Task description>
Find and return every line of the data that contains the word "another".

----

(* ===== verification/GoStrings.v ===== *)
(** * Splitting and trimming strings (package strings)

    Go strings are byte strings, here lists of bytes.  [TrimSpace] and
    [Fields] cut at Unicode white space, that is at the UTF-8 encodings of the
    code points [unicode.IsSpace] accepts: since no encoding of a code point
    occurs inside another, a byte position starts a space exactly when one of
    these encodings is a prefix of the rest. *)

From S2P Require Import Prelude GoInt I2CP.
From Stdlib Require Import Strings.Byte.

(** U+0009 to U+000D, U+0020, U+0085, U+00A0, U+1680, U+2000 to U+200A,
    U+2028, U+2029, U+202F, U+205F, U+3000. *)
Definition space_runes : list bytes :=
  [[x09]; [x0a]; [x0b]; [x0c]; [x0d]; [x20]; [xc2; x85]; [xc2; xa0]; [xe1; x9a; x80]] ++
  ((λ b, [xe2; x80; b]) <$> [x80; x81; x82; x83; x84; x85; x86; x87; x88; x89; x8a; xa8; xa9; xaf]) ++
  [[xe2; x81; x9f]; [xe3; x80; x80]].

Definition strip_prefix (p s : bytes) : option bytes :=
  if bool_decide (take (length p) s = p) then Some (drop (length p) s) else None.

(** What follows a space at the start of [s]. *)
Definition leading (ps : list bytes) (s : bytes) : option bytes :=
  head (omap (λ p, strip_prefix p s) ps).

(** Every step drops at least a byte: the length of [s] is fuel enough. *)
Fixpoint trim (ps : list bytes) (fuel : nat) (s : bytes) : bytes :=
  match fuel with
  | O => s
  | S fuel => match leading ps s with Some s' => trim ps fuel s' | None => s end
  end.

Definition TrimSpace (s : bytes) : bytes :=
  let s := trim space_runes (length s) s in
  reverse (trim (reverse <$> space_runes) (length s) (reverse s)).

(** [word] holds, in reverse, the field being read. *)
Definition flush (word : bytes) : list bytes := match word with [] => [] | _ => [reverse word] end.

Fixpoint fields (fuel : nat) (word s : bytes) : list bytes :=
  match fuel, s with
  | S fuel, c :: s' =>
      match leading space_runes s with
      | Some s' => flush word ++ fields fuel [] s'
      | None => fields fuel (c :: word) s'
      end
  | _, _ => flush word
  end.
Definition Fields (s : bytes) : list bytes := fields (length s) [] s.

(** [strings.ReplaceAll] of one byte by another. *)
Definition ReplaceAll (s : bytes) (old new : byte) : bytes :=
  (λ c, if bool_decide (c = old) then new else c) <$> s.

(** ** Printable text is left alone *)

Definition printable (c : byte) : bool := (33 <=? Z_of_byte c) && (Z_of_byte c <=? 126).
(** The ASCII white space. *)
Definition blank (c : byte) : bool :=
  ((9 <=? Z_of_byte c) && (Z_of_byte c <=? 13)) || (Z_of_byte c =? 32).

Lemma leading_printable c s : printable c = true → leading space_runes (c :: s) = None.
Proof. intros H. destruct c; try discriminate H; reflexivity. Qed.
Lemma leading_blank c s : blank c = true → leading space_runes (c :: s) = Some s.
Proof. intros H. destruct c; try discriminate H; reflexivity. Qed.
Lemma leading_rev_printable c s : printable c = true → leading (reverse <$> space_runes) (c :: s) = None.
Proof. intros H. destruct c; try discriminate H; reflexivity. Qed.
Lemma leading_rev_blank c s : blank c = true → leading (reverse <$> space_runes) (c :: s) = Some s.
Proof. intros H. destruct c; try discriminate H; reflexivity. Qed.

Section Trim.
Context (ps : list bytes).
Context (Hblank : ∀ c s, blank c = true → leading ps (c :: s) = Some s).
Context (Hnil : leading ps [] = None).
Context (Hprint : ∀ c s, printable c = true → leading ps (c :: s) = None).

Lemma trim_blanks u s fuel : Forall (λ c, blank c = true) u → (length u ≤ fuel)%nat →
  trim ps fuel (u ++ s) = trim ps (fuel - length u) s.
Proof.
  intros Hu. revert fuel. induction Hu as [|c u Hc Hu IH]; intros fuel Hf; cbn in *; [by rewrite Nat.sub_0_r|].
  destruct fuel as [|fuel]; [lia|]. cbn. rewrite Hblank by done. apply IH. lia.
Qed.

Lemma trim_blanks_all u fuel : Forall (λ c, blank c = true) u → (length u ≤ fuel)%nat →
  trim ps fuel u = [].
Proof.
  intros Hu Hf. pose proof (trim_blanks u [] fuel Hu Hf) as H. rewrite app_nil_r in H. rewrite H.
  by destruct (fuel - length u)%nat; cbn; rewrite ?Hnil.
Qed.

Lemma trim_printable c s fuel : printable c = true → trim ps fuel (c :: s) = c :: s.
Proof. intros Hc. destruct fuel; cbn; [done|]. by rewrite Hprint. Qed.
End Trim.

(** Blanks around a printable text are trimmed, and nothing else. *)
Lemma TrimSpace_around u h v : Forall (λ c, blank c = true) u → Forall (λ c, blank c = true) v →
  Forall (λ c, printable c = true) h → TrimSpace (u ++ h ++ v) = h.
Proof.
  intros Hu Hv Hh. unfold TrimSpace.
  rewrite (trim_blanks _ leading_blank) by (done || rewrite length_app; lia).
  destruct h as [|c h].
  - cbn [app]. by rewrite (trim_blanks_all _ leading_blank eq_refl) by (done || rewrite length_app; lia).
  - assert (printable c = true) as Hc by (by apply Forall_cons in Hh as [? _]).
    cbn [app]. rewrite (trim_printable _ leading_printable) by done.
    change (c :: h ++ v) with ((c :: h) ++ v). rewrite reverse_app.
    rewrite (trim_blanks _ leading_rev_blank) by
      (rewrite ?length_app, ?length_reverse; first [lia|by apply Forall_reverse]).
    assert (Forall (λ c, printable c = true) (reverse (c :: h))) as Hr by (by apply Forall_reverse).
    destruct (reverse (c :: h)) as [|d r] eqn:Er.
    { apply (f_equal length) in Er. rewrite length_reverse in Er. done. }
    apply Forall_cons in Hr as [Hd _].
    rewrite (trim_printable _ leading_rev_printable) by done. rewrite <- Er. apply reverse_involutive.
Qed.

Lemma length_trim ps fuel s : (length (trim ps fuel s) ≤ length s)%nat.
Proof.
  revert s. induction fuel as [|fuel IH]; intros s; cbn [trim]; [done|].
  destruct (leading ps s) as [s'|] eqn:E; [|done]. etrans; [apply IH|]. unfold leading in E.
  apply head_Some_elem_of, list_elem_of_omap in E as (p & _ & E). unfold strip_prefix in E.
  case_bool_decide; [|done]. injection E as <-. rewrite length_drop. lia.
Qed.

Lemma length_TrimSpace s : (length (TrimSpace s) ≤ length s)%nat.
Proof.
  unfold TrimSpace. rewrite length_reverse. etrans; [apply length_trim|]. rewrite length_reverse.
  apply length_trim.
Qed.

(** ** Fields of a text cut by separators *)

Lemma fields_word fuel word h s : Forall (λ c, printable c = true) h →
  fields (length h + fuel) word (h ++ s) = fields fuel (reverse h ++ word) s.
Proof.
  intros Hh. revert word. induction Hh as [|c h Hc Hh IH]; intros word; [done|].
  cbn [length plus app fields]. rewrite leading_printable by done. rewrite IH. rewrite reverse_cons.
  by rewrite <- app_assoc.
Qed.

Lemma fields_blank fuel word c s : blank c = true →
  fields (S fuel) word (c :: s) = flush word ++ fields fuel [] s.
Proof. intros Hc. cbn [fields]. by rewrite leading_blank. Qed.

Lemma fields_end word : fields 0 word [] = flush word.
Proof. done. Qed.

Lemma flush_rev h : h ≠ [] → flush (reverse h) = [h].
Proof.
  intros H. unfold flush. destruct (reverse h) eqn:E.
  - apply (f_equal (@reverse byte)) in E. by rewrite reverse_involutive in E.
  - by rewrite <- E, reverse_involutive.
Qed.

(** [separated sep s hs]: [s] is the texts [hs] with separators between them,
    before them and after them. *)
Inductive separated (sep : byte → Prop) : bytes → list bytes → Prop :=
| separated_nil : separated sep [] []
| separated_lead c s hs : sep c → separated sep s hs → separated sep (c :: s) hs
| separated_last h : h ≠ [] → Forall (λ c, printable c = true ∧ ¬ sep c) h → separated sep h [h]
| separated_cons h c s hs : h ≠ [] → Forall (λ c, printable c = true ∧ ¬ sep c) h → sep c →
    separated sep s hs → separated sep (h ++ c :: s) (h :: hs).

Lemma Fields_separated s hs : separated (λ c, blank c = true) s hs → Fields s = hs.
Proof.
  unfold Fields. induction 1 as [|c s hs Hc Hs IH|h Hne Hh|h c s hs Hne Hh Hc Hs IH].
  - done.
  - cbn [length]. by rewrite fields_blank.
  - rewrite <- (app_nil_r h) at 2. rewrite <- (Nat.add_0_r (length h)), fields_word.
    + rewrite app_nil_r. cbn. by apply flush_rev.
    + eapply Forall_impl; [exact Hh|]. by intros ? [].
  - rewrite length_app, fields_word.
    + rewrite app_nil_r. cbn [length]. rewrite fields_blank by done. rewrite IH. by rewrite flush_rev.
    + eapply Forall_impl; [exact Hh|]. by intros ? [].
Qed.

----

Task answer>
    occurs inside another, a byte position starts a space exactly when one of
(** [strings.ReplaceAll] of one byte by another. *)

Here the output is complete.